## AVAILABLE DATA:
= = = = =

(* ===== verification/PollTrace.v ===== *)
(** * What the poller does to the log

    The poller and the sender share the log, but all the poller reads of it is
    its own cursor, which the sender never moves. So the operations that the
    rounds of the poller perform are a function of the cursor and of what the
    source answers: its trace, whatever the sender does in between. Run on the
    log, the loop of [Run] performs that trace; and a trace moves the cursor only
    over windows whose export succeeded and whose frames it has appended. *)
From S2P Require Import Prelude GoBytes GoTime Protocol WalDisk WalScan Wal WalQueue WalCommit WalCalm VmClient Poller.
Local Open Scope Z_scope.
Local Open Scope go_scope.

(** ** The loop of [Run] *)

(** What one turn of the loop observes: what [statfs] says of the disk, whether the
    context has been cancelled, and the readings of the clock. *)
Record tick := mkTick {
  t_disk : option Statfs_t; t_cancelled : bool; t_now : Z; t_now2 : Z; t_now3 : Z; t_nowNs : Z }.

Definition t_usage (t : tick) : float64 := WalDiskUsageRatio (t_disk t).

Section trace.
Context {C : Codec}.
Context (export_at : nat -> Z -> Z -> http_result) (flush_at : nat -> http_result).

Fixpoint run_loop (state : bpState) (ticks : list tick) : P bpState :=
  match ticks with
  | [] => ret state
  | t :: rest =>
      state' <- run_tick export_at flush_at state (t_disk t) (t_cancelled t) (t_now t) (t_now2 t) (t_now3 t) (t_nowNs t) ;;
      run_loop state' rest
  end.

(** ** The trace *)

(** The operations of the second half of a round. *)
Definition round_ops (cfg : PollerConfig) (nowNs fin : Z) (raw : bytes) : list rival :=
  match splitFrames raw (pc_FrameLines cfg) (pc_FrameBytes cfg) with
  | [] => [RivalCursor nowNs fin]
  | frames =>
      match encode_frames (pc_Compression cfg) frames with
      | Ok enc => [RivalAppend (pc_Compression cfg) enc; RivalCursor nowNs fin]
      | _ => []
      end
  end.

(** The poller after it, when no call on the log fails. *)
Definition round_after (cfg : PollerConfig) (raw : bytes) (p : Poller) : Poller :=
  match splitFrames raw (pc_FrameLines cfg) (pc_FrameBytes cfg) with
  | [] => with_oversize 0 p
  | frames =>
      match encode_frames (pc_Compression cfg) frames with
      | Ok _ => with_oversize 0 p
      | Err e => with_prefetch None (if is_too_large e then with_oversize (S (p_oversizeStreak p)) p else p)
      | Panic => p
      end
  end.

(** Where the cursor is after an operation. *)
Definition op_cursor (c : Z) (a : rival) : Z :=
  match a with RivalAppend _ _ => c | RivalCursor _ ts => ts end.

(** The operations of a turn of the loop, and the poller after it. *)
Definition tick_trace (state' : bpState) (t : tick) (cursor : Z) (s : PWorld) : list rival * PWorld :=
  match state' with
  | bpPaused => ([], s)
  | _ =>
      match export_round export_at flush_at (t_cancelled t) (t_now t) (t_now2 t) (t_now3 t) cursor s with
      | (Ok (Some (fin, raw)), s1) =>
          let cfg := p_cfg (pw_poller s) in
          (round_ops cfg (t_nowNs t) fin raw, upd_poller (round_after cfg raw) s1)
      | (_, s1) => ([], s1)
      end
  end.

(** The operations of the loop that starts at [cursor]. *)
Fixpoint poll_trace (state : bpState) (ticks : list tick) (cursor : Z) (s : PWorld) : list rival :=
  match ticks with
  | [] => []
  | t :: rest =>
      let state' := bp_step state (t_usage t) in
      let '(ops, s1) := tick_trace state' t cursor s in
      ops ++ poll_trace state' rest (foldl op_cursor cursor ops) s1
  end.

(** ** The log does not matter *)

(** Another log, with other calls of the sender to come. *)
Definition put_log (w : World) (v : list (list visit)) (s : PWorld) : PWorld :=
  mkPW (pw_poller s) w v (pw_exports s) (pw_flushes s).

(** [m] does the same whatever log the poller has, and leaves it. *)
Definition blind {A} (m : P A) : Prop :=
  forall w v s, m (put_log w v s) = ((m s).1, put_log w v (m s).2) /\
    pw_wal (m s).2 = pw_wal s /\ pw_visits (m s).2 = pw_visits s.

Lemma blind_bind {A B} (m : P A) (k : A -> P B) : blind m -> (forall a, blind (k a)) -> blind (bind m k).
Proof.
  intros Hm Hk w v s. unfold bind. destruct (Hm w v s) as (E1 & E2 & E3). rewrite E1.
  destruct (m s) as [[a|e|] s1]; cbn [fst snd] in *; [|done|done].
  destruct (Hk a w v s1) as (E4 & E5 & E6). by rewrite E4, E5, E6.
Qed.
Lemma blind_ret {A} (a : A) : blind (ret a).
Proof. by intros w v s. Qed.
Lemma blind_poller : blind poller.
Proof. by intros w v s. Qed.
Lemma blind_set f : blind (set_poller f).
Proof. by intros w v s. Qed.
Lemma blind_send start fin : blind (send_export export_at start fin).
Proof. by intros w v s. Qed.
Lemma blind_flush now : blind (flushSource flush_at now).
Proof.
  intros w v s. unfold flushSource. cbn. by repeat case_match.
Qed.

Create HintDb blind.
#[local] Hint Resolve blind_ret blind_poller blind_set blind_send blind_flush : blind.

Ltac blind :=
  repeat first
    [ progress intros
    | solve [eauto 1 with blind]
    | apply blind_bind
    | progress cbv zeta
    | match goal with |- blind (match ?x with _ => _ end) => destruct x end ].

Lemma blind_launch now2 now3 cursor : blind (launchPrefetch export_at now2 now3 cursor).
Proof. unfold launchPrefetch. blind. Qed.
Lemma blind_obtain cancelled cursor fin : blind (obtain_export export_at cancelled cursor fin).
Proof. unfold obtain_export. blind. Qed.
#[local] Hint Resolve blind_launch blind_obtain : blind.
Lemma blind_export_round cancelled now now2 now3 cursor :
  blind (export_round export_at flush_at cancelled now now2 now3 cursor).
Proof. unfold export_round. blind. Qed.

Lemma tick_trace_blind state' t cursor w v s :
  tick_trace state' t cursor (put_log w v s) =
    ((tick_trace state' t cursor s).1, put_log w v (tick_trace state' t cursor s).2) /\
  pw_wal (tick_trace state' t cursor s).2 = pw_wal s /\ pw_visits (tick_trace state' t cursor s).2 = pw_visits s.
Proof.
  unfold tick_trace.
  destruct (blind_export_round (t_cancelled t) (t_now t) (t_now2 t) (t_now3 t) cursor w v s) as [-> E].
  destruct (export_round _ _ _ _ _ _ _ s) as [o s1]. cbn [fst snd] in *. by destruct state', o as [[[fin raw]|]|e|].
Qed.
Lemma conn_inv_next max p i r idx d run wi out fs dn ack p' :
  nextResult wi p = Some (Some ack, p') ->
  conn_inv max (mkConn p i r idx d run Awaiting wi out fs dn) ->
  conn_inv max (mkConn p' i r idx d run (Holding ack) wi out fs dn).
Proof.
  intros Hn [H1 H2 H3 H4 H5 H6 H7 H8 (good & Ho & Hl & Hg)]. unfold taken, written in *. cbn in *.
  unfold nextResult in Hn. destruct (cp_results p !! wi) as [a0|] eqn:E; [|by destruct (cp_closed p)].
  injection Hn as <- <-. destruct (H5 _ _ E) as [Hr Hd].
  constructor; unfold taken, written; cbn; try done.
  - split; [tauto|]. lia.
  - intros j x Hj. destruct (H4 j x Hj) as (? & ? & Hnone).
    assert (j <> wi) by congruence. split; [lia|done].
  - intros j a [Hne Hj]%lookup_delete_Some. destruct (H5 j a Hj). split; [lia|done].
  - intros _ j Hj. rewrite lookup_delete_ne by lia. apply H7; [done|lia].
  - by intros a [= <-].
  - exists good. auto.
Qed.

Lemma conn_inv_write max p i r idx d run wi out fs dn ack :
  conn_inv max (mkConn p i r idx d run (Holding ack) wi out fs dn) ->
  conn_inv max (mkConn p i r idx d run Written wi (out ++ [ack]) fs dn).
Proof.
  intros [H1 H2 H3 H4 H5 H6 H7 H8 (good & Ho & Hl & Hg)]. unfold taken, written in *. cbn in *.
  constructor; unfold taken, written; cbn; try done.
  { intros _. by apply H7. }
  exists (good ++ [ack]). split; [|split].
  - destruct Ho as [Ho|(Hrd & l1 & l2 & Hgd & Ho)]; cbn in *; [left|right]; cbn; [by rewrite Ho|].
    split; [done|]. exists l1, (l2 ++ [ack]). by rewrite Hgd, Ho, <- !app_assoc.
  - zlia.
  - intros j a [Hj|[Hge Hj]]%lookup_app_Some; [auto|].
    apply list_lookup_singleton_Some in Hj as [Hz <-].
    replace (Z.of_nat j) with wi by (unfold len in Hl; lia). auto.
Qed.

(** A handler is started in its place of the window. *)
Lemma conn_inv_spawn max p i idx d run w wi out fs dn fidx fb :
  awaitInflight idx max p = Some true ->
  conn_inv max (mkConn p i (Waiting fidx fb) idx d run w wi out fs dn) ->
  conn_inv max (mkConn p i Reading (idx + 1) d (<[idx := (fidx, fb)]> run) w wi out (fs ++ [(fidx, fb)]) dn).
Proof.
  intros H%awaitInflight_true Hi.
  destruct Hi as [H1 H2 H3 H4 H5 H6 H7 H8 (good & Ho & Hg)].
  unfold taken, written in *. constructor; cbn in *; unfold taken, written; cbn.
  - rewrite len_app, H1. done.
  - lia.
  - lia.
  - intros j x [[<- <-]|[Hne Hj]]%lookup_insert_Some.
    + split; [lia|]. split; [|destruct (dn !! idx) eqn:E; [apply H6 in E; lia|done]].
      rewrite H1. unfold len. by rewrite Nat2Z.id, lookup_app_r, Nat.sub_diag by lia.
    + destruct (H4 j x Hj) as (Hr & Hf & Hd). split; [lia|]. split; [|done].
      by apply lookup_app_l_Some.
  - intros j a Hj. destruct (H5 j a Hj). split; [lia|done].
  - intros j a Hj. specialize (H6 j a Hj). lia.
  - intros Hw j Hj. destruct (decide (j = idx)) as [-> |Hne].
    { left. by rewrite lookup_insert_eq. }
    rewrite lookup_insert_ne by done. apply H7; [done|lia].
  - done.
  - exists good. split; [|done]. destruct Ho as [Ho|[Ho _]]; [by left|done].
Qed.

Lemma conn_step_inv max st l st' : conn_step max st l st' -> conn_inv max st -> conn_inv max st'.
Proof.
  intros Hs Hi. destruct Hs.
  - eapply conn_inv_reader, Hi; done.
  - eapply conn_inv_reader, Hi; done.
  - destruct ok; [|eapply conn_inv_reader, Hi; done].
    destruct Hi as [H1 H2 H3 H4 H5 H6 H7 H8 (good & Ho & Hg)].
    constructor; cbn in *; try done. exists good. split; [|done].
    destruct Ho as [Ho|[Ho _]]; [right|done]. cbn in *. split; [done|].
    exists good, []. by rewrite app_nil_r, Ho.
  - eapply conn_inv_reader, Hi; done.
  - by apply conn_inv_spawn.
  - eapply conn_inv_reader, Hi; done.
  - by apply conn_inv_handle with (fidx := fidx) (fb := fb).
  - by apply conn_inv_next with (p := p).
  - destruct Hi as [H1 H2 H3 H4 H5 H6 H7 H8 Ho]. unfold nextResult in H.
    destruct (cp_results p !! wi); [done|]. destruct (cp_closed p); [|done]. injection H as <-.
    constructor; try done; by unfold taken, written in *.
  - by apply conn_inv_write.
  - destruct Hi as [H1 H2 H3 H4 H5 H6 H7 H8 Ho]. unfold taken, written in *. cbn in *.
    constructor; unfold taken, written; cbn; try done; try lia.
    + intros j x Hj. destruct (H4 j x Hj). split; [lia|done].
    + intros j a Hj. destruct (H5 j a Hj). split; [lia|done].
  - destruct Hi as [H1 H2 H3 H4 H5 H6 H7 H8 Ho]. unfold taken, written in *. cbn in *.
    constructor; unfold taken, written; cbn; try done; try lia.
    + intros j x Hj. destruct (H4 j x Hj). split; [lia|done].
    + intros j a Hj. destruct (H5 j a Hj). split; [lia|done].
    + intros _ j Hj. apply H7; [done|lia].
    + destruct Ho as (good & Ho & Hl & Hg). exists good. unfold out_shape in *. cbn in *.
      split; [done|]. split; [lia|done].
Qed.

Lemma conn_run_inv max ok input st :
  0 <= max -> conn_run max ok (conn_start input) st -> conn_inv max st.
Proof.
  intros Hm Hr. eapply (rtc_invariant _ (conn_inv max)); [|by apply conn_start_inv|exact Hr].
  intros a b Ha (l & Hs & _). by eapply conn_step_inv.
Qed.

(** As many handlers as there are numbers from [lo] to [hi]. *)
Lemma size_between {A} (m : gmap Z A) lo hi :
  lo <= hi -> (forall j x, m !! j = Some x -> lo <= j < hi) -> Z.of_nat (size m) <= hi - lo.
Proof.
  intros Hle Hm. rewrite <- size_dom.
  assert (dom m ⊆ list_to_set (C := gset Z) (seqZ lo (hi - lo))) as Hs.
  { intros j [x Hj]%elem_of_dom. apply elem_of_list_to_set, elem_of_seqZ.
    specialize (Hm j x Hj). lia. }
  apply subseteq_size in Hs. rewrite size_list_to_set in Hs by apply NoDup_seqZ.
  rewrite length_seqZ in Hs. lia.
Qed.

(** ** Properties *)

(** C19: the acknowledgements come in the order of the frames, whatever the order
    in which the handlers finish. For every stream and every interleaving, at
    most [max] handlers run; as long as the reader is active the j-th byte
    written is the answer to the j-th frame read; and even when the refusal of a
    bad header has been written among them, a run of 0xff from the beginning
    answers the frames it seems to answer. *)
Theorem acks_in_order max ok input st :
  0 <= max -> conn_run max ok (conn_start input) st ->
  Z.of_nat (size (k_running st)) <= max /\
  (k_reader st <> ReaderDone -> forall j a, k_out st !! j = Some a ->
    k_done st !! Z.of_nat j = Some a /\ (j < length (k_frames st))%nat) /\
  (forall j, (forall i, (i <= j)%nat -> k_out st !! i = Some AckSuccess) ->
    k_done st !! Z.of_nat j = Some AckSuccess /\ (j < length (k_frames st))%nat).
Proof.
  intros Hm Hr. apply conn_run_inv in Hr as [H1 (_ & H2 & H2') H3 H4 _ H6 _ _ (good & Ho & _ & Hg)]; [|done].
  assert (Hd : forall j a, good !! j = Some a ->
    k_done st !! Z.of_nat j = Some a /\ (j < length (k_frames st))%nat).
  { intros j a Hj. specialize (Hg j a Hj). split; [done|]. specialize (H6 _ _ Hg).
    rewrite H1 in H6. unfold len in H6. lia. }
  split_and!.
  - etrans; [|exact H3]. apply (size_between _ (k_widx st)).
    + unfold taken in H2'. destruct (k_writer st); lia.
    + intros j x Hj. destruct (H4 j x Hj) as [Hj' _]. unfold taken in Hj'. destruct (k_writer st); lia.
  - intros Hrd j a Hj. destruct Ho as [Ho|[Ho _]]; [|done]. apply Hd. by rewrite <- Ho.
  - intros j Hj. destruct Ho as [Ho|(_ & l1 & l2 & -> & Ho)].
    + apply Hd. rewrite <- Ho. by apply Hj.
    + apply Hd. specialize (Hj j) as Hjj. rewrite Ho in Hjj, Hj. specialize (Hjj (le_n j)).
      destruct (decide (j < length l1)%nat) as [Hl|Hl].
      * rewrite lookup_app_l in Hjj |- * by done. done.
      * specialize (Hj (length l1)). rewrite list_lookup_middle in Hj by done.
        by specialize (Hj ltac:(lia)).
Qed.

(** The work the writer has left. *)
Definition to_write (st : ConnState) : Z :=
  3 * (k_idx st - k_widx st) -
  match k_writer st with Holding _ => 1 | Written => 2 | _ => 0 end.

Lemma conn_one max ok s l s' : conn_step max s l s' -> (forall c, l = Some c -> ok c) -> conn_run max ok s s'.
Proof. intros. apply rtc_once. eauto. Qed.

Lemma drain max (ans : Z -> bytes -> Z) n : forall st,
  conn_inv max st -> k_writer st <> WriterDone -> to_write st <= Z.of_nat n ->
  exists st', conn_run max (fun c => call_ack c = ans (call_fidx c) (call_fb c)) st st' /\
    k_frames st' = k_frames st /\ k_reader st' = k_reader st /\ k_input st' = k_input st /\
    k_writer st' = Awaiting /\ k_widx st' = k_idx st' /\ k_idx st' = k_idx st.
Proof.
  induction n as [|n IH]; intros st Hi Hw Hn.
  - exists st. split; [apply rtc_refl|]. pose proof (ci_widx _ _ Hi) as (_ & H0 & Ht).
    unfold to_write, taken in *. destruct (k_writer st); try done; try lia.
    do 4 (split; [done|]). split; [lia|done].
  - destruct (decide (to_write st <= Z.of_nat n)) as [Hle|Hgt]; [by apply IH|].
    assert (Hgo : forall st1, conn_run max (fun c => call_ack c = ans (call_fidx c) (call_fb c)) st st1 ->
      conn_inv max st1 -> k_writer st1 <> WriterDone -> to_write st1 < to_write st ->
      k_frames st1 = k_frames st -> k_reader st1 = k_reader st -> k_input st1 = k_input st ->
      k_idx st1 = k_idx st -> exists st', conn_run max (fun c => call_ack c = ans (call_fidx c) (call_fb c)) st st' /\
        k_frames st' = k_frames st /\ k_reader st' = k_reader st /\ k_input st' = k_input st /\
        k_writer st' = Awaiting /\ k_widx st' = k_idx st' /\ k_idx st' = k_idx st).
    { intros st1 Hr Hi1 Hw1 Hlt E1 E2 E3 E4. destruct (IH st1 Hi1 Hw1 ltac:(lia)) as (st' & Hr' & Hrest).
      exists st'. rewrite <- E1, <- E2, <- E3, <- E4. split; [by etrans|done]. }
    destruct st as [p i r idx d run w wi out fs dn]. pose proof (ci_widx _ _ Hi) as (_ & H0 & Ht).
    unfold to_write, taken in *. cbn in *. destruct w as [|a| |]; [| | |done].
    + destruct (ci_all _ _ Hi Hw wi) as [[[fidx fb] Hj]|[a Hj]]; cbn in *; [unfold taken; cbn; lia| |].
      * pose proof (step_handle max p i r idx d run Awaiting wi out fs dn wi fidx fb (ans fidx fb) Hj) as Hs1.
        assert (Hn' : nextResult wi (setResult wi (ans fidx fb) p) =
          Some (Some (ans fidx fb), mkPipe (cp_next p) (delete wi (<[wi := ans fidx fb]> (cp_results p))) (cp_closed p))).
        { unfold nextResult, setResult. cbn. by rewrite lookup_insert_eq. }
        pose proof (step_next max _ i r idx d (delete wi run) wi out fs (<[wi := ans fidx fb]> dn) _ _ Hn') as Hs2.
        eapply Hgo; [etrans; [eapply conn_one; [exact Hs1|by intros c [= <-]]|
                              eapply conn_one; [exact Hs2|done]]| |done|cbn; lia|done|done|done|done].
        eapply conn_step_inv; [exact Hs2|]. by eapply conn_step_inv.
      * assert (Hn' : nextResult wi p = Some (Some a, mkPipe (cp_next p) (delete wi (cp_results p)) (cp_closed p))).
        { unfold nextResult. by rewrite Hj. }
        pose proof (step_next max _ i r idx d run wi out fs dn _ _ Hn') as Hs2.
        eapply Hgo; [eapply conn_one; [exact Hs2|done]| |done|cbn; lia|done|done|done|done].
        by eapply conn_step_inv.
    + pose proof (step_write max p i r idx d run wi out fs dn a) as Hs.
      eapply Hgo; [eapply conn_one; [exact Hs|done]| |done|cbn; lia|done|done|done|done].
      by eapply conn_step_inv.
    + pose proof (step_advance max p i r idx d run wi out fs dn) as Hs.
      eapply Hgo; [eapply conn_one; [exact Hs|done]| |done|cbn; lia|done|done|done|done].
      by eapply conn_step_inv.
Qed.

= = = = =

Exactly the lines above from the one with "induction n as [|n IH]; intros st Hi Hw Hn." to the one with "do 4 (split; [done|]). split; [lia|done].", both included, are to be quoted; leave the rest out.

## COMPLETED TASK:
  induction n as [|n IH]; intros st Hi Hw Hn.
  - exists st. split; [apply rtc_refl|]. pose proof (ci_widx _ _ Hi) as (_ & H0 & Ht).
    unfold to_write, taken in *. destruct (k_writer st); try done; try lia.
    do 4 (split; [done|]). split; [lia|done].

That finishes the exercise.